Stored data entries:

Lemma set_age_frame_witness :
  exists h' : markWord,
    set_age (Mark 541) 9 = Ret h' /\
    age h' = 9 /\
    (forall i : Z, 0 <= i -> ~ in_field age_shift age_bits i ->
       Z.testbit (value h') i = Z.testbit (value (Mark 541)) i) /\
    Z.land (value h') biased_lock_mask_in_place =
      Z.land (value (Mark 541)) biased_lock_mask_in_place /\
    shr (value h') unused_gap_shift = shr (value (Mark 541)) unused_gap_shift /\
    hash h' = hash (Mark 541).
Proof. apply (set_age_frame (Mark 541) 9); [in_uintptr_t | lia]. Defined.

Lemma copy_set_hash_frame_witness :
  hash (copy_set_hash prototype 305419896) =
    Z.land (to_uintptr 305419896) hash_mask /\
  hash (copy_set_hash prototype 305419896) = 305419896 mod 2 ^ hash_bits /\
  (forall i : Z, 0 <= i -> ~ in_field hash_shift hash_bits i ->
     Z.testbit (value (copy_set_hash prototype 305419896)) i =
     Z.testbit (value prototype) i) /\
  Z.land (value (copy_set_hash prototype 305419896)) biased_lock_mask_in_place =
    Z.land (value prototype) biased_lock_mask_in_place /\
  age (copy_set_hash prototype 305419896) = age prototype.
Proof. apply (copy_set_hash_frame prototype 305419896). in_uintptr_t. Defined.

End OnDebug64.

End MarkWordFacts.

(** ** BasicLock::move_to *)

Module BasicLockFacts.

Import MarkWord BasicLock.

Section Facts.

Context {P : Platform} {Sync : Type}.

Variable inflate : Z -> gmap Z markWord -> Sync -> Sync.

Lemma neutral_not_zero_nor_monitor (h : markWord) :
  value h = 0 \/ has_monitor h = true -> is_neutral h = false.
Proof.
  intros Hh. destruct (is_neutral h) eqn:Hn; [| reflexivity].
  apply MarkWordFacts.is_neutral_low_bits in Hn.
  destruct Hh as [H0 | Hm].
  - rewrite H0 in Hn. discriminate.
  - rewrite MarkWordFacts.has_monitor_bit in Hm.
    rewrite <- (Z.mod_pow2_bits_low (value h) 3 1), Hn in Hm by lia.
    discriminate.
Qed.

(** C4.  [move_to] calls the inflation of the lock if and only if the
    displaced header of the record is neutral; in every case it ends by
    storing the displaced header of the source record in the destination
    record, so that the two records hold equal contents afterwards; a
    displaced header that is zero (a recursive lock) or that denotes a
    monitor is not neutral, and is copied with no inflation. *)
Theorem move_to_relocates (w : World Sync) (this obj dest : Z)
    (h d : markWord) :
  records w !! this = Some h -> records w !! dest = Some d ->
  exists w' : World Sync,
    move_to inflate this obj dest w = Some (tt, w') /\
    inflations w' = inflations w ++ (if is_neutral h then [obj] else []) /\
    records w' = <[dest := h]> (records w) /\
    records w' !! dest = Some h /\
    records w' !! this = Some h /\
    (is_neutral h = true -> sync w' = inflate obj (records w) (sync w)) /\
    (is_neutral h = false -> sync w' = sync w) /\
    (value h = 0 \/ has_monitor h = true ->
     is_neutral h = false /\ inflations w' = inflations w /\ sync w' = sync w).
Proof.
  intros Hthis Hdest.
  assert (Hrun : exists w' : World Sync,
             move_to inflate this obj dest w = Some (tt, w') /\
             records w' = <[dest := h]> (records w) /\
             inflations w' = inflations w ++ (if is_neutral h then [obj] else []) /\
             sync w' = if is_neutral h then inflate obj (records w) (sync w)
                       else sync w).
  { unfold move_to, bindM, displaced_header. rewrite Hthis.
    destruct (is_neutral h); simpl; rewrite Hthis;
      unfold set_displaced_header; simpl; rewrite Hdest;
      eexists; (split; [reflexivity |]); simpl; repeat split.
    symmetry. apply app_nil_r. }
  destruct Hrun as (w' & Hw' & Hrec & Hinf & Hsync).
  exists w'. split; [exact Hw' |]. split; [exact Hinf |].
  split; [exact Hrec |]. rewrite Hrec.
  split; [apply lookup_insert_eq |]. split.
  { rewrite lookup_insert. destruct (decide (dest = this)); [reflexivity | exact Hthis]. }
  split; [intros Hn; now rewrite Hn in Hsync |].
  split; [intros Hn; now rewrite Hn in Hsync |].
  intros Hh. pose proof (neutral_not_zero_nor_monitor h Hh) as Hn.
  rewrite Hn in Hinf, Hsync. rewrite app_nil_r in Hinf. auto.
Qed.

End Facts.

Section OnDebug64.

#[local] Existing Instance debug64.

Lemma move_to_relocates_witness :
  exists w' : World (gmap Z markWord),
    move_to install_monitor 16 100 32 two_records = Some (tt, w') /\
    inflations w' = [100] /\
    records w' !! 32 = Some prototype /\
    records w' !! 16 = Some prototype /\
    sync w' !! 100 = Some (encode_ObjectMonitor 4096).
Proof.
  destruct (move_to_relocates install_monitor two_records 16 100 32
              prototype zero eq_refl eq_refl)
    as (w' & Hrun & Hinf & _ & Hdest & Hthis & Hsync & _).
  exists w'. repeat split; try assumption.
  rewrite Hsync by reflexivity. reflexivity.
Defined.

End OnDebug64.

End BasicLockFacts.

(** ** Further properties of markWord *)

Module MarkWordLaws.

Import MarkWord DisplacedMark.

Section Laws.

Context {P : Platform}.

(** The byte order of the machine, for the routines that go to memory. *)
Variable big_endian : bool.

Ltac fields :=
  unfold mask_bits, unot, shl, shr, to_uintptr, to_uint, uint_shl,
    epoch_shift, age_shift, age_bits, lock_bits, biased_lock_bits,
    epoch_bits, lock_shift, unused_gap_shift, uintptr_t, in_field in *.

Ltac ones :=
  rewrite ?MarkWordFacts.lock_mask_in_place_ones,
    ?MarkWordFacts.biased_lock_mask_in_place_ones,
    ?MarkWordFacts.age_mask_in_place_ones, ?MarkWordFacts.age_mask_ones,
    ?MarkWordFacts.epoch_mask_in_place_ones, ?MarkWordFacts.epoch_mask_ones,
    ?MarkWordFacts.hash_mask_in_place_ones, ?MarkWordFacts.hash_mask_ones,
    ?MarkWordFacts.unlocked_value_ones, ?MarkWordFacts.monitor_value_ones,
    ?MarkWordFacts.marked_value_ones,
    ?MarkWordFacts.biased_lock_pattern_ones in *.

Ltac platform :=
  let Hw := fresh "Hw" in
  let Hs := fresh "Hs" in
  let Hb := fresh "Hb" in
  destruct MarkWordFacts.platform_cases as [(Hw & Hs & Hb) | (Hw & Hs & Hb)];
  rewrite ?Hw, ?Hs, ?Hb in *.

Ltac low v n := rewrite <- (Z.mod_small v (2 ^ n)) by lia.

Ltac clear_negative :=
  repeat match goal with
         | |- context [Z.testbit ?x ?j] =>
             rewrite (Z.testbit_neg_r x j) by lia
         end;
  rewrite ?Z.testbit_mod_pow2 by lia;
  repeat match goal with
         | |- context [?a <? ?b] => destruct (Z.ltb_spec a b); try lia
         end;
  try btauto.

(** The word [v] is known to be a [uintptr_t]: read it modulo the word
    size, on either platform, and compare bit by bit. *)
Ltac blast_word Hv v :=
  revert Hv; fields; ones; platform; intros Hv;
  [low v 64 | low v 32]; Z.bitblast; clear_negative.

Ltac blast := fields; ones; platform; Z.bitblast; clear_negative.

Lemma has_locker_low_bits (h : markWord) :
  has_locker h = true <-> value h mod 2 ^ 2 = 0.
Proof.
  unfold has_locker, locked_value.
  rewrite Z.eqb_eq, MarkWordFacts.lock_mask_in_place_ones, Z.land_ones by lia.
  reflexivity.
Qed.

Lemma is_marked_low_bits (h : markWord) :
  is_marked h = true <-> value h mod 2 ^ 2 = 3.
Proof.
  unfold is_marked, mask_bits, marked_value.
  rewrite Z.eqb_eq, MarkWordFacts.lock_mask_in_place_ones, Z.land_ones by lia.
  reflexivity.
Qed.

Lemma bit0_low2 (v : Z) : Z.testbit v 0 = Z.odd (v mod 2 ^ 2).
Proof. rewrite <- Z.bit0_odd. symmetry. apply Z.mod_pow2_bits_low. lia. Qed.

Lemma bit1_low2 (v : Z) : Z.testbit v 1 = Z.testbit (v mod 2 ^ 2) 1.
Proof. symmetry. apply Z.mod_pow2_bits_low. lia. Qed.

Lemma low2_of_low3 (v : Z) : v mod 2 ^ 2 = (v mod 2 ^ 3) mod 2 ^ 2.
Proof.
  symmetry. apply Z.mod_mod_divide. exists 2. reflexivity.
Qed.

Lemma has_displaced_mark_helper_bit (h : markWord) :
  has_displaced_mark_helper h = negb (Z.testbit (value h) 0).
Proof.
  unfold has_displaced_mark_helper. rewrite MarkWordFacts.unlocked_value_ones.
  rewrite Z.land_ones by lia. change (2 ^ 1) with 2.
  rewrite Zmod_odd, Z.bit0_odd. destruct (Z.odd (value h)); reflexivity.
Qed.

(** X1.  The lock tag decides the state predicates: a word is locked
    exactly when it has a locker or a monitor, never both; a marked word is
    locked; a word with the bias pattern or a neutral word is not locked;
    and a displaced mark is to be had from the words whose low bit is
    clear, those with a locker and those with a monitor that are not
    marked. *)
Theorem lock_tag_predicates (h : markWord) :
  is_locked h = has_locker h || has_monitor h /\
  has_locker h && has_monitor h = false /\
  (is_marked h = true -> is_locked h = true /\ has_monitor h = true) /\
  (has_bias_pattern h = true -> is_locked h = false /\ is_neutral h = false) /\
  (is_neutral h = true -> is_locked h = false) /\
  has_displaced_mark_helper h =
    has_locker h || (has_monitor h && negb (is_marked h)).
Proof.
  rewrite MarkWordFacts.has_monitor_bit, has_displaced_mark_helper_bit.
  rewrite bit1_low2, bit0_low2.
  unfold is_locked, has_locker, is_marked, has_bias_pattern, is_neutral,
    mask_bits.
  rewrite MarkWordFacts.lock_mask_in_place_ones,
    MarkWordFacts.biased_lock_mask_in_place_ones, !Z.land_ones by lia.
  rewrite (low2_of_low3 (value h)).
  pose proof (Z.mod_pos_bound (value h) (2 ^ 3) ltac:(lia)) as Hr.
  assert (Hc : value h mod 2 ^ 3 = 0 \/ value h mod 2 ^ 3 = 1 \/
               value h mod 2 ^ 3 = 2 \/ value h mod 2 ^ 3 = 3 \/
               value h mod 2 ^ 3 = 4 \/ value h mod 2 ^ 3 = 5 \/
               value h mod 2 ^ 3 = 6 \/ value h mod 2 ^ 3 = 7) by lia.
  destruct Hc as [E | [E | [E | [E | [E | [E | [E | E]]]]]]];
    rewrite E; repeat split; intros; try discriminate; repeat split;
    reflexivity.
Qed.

» Try it: All that is needed is the exact run of lines above from the line containing "Import MarkWord BasicLock." through the line containing "destruct Hh as [H0 | Hm].", both of them included.

» Written solution:
Import MarkWord BasicLock.

Section Facts.

Context {P : Platform} {Sync : Type}.

Variable inflate : Z -> gmap Z markWord -> Sync -> Sync.

Lemma neutral_not_zero_nor_monitor (h : markWord) :
  value h = 0 \/ has_monitor h = true -> is_neutral h = false.
Proof.
  intros Hh. destruct (is_neutral h) eqn:Hn; [| reflexivity].
  apply MarkWordFacts.is_neutral_low_bits in Hn.
  destruct Hh as [H0 | Hm].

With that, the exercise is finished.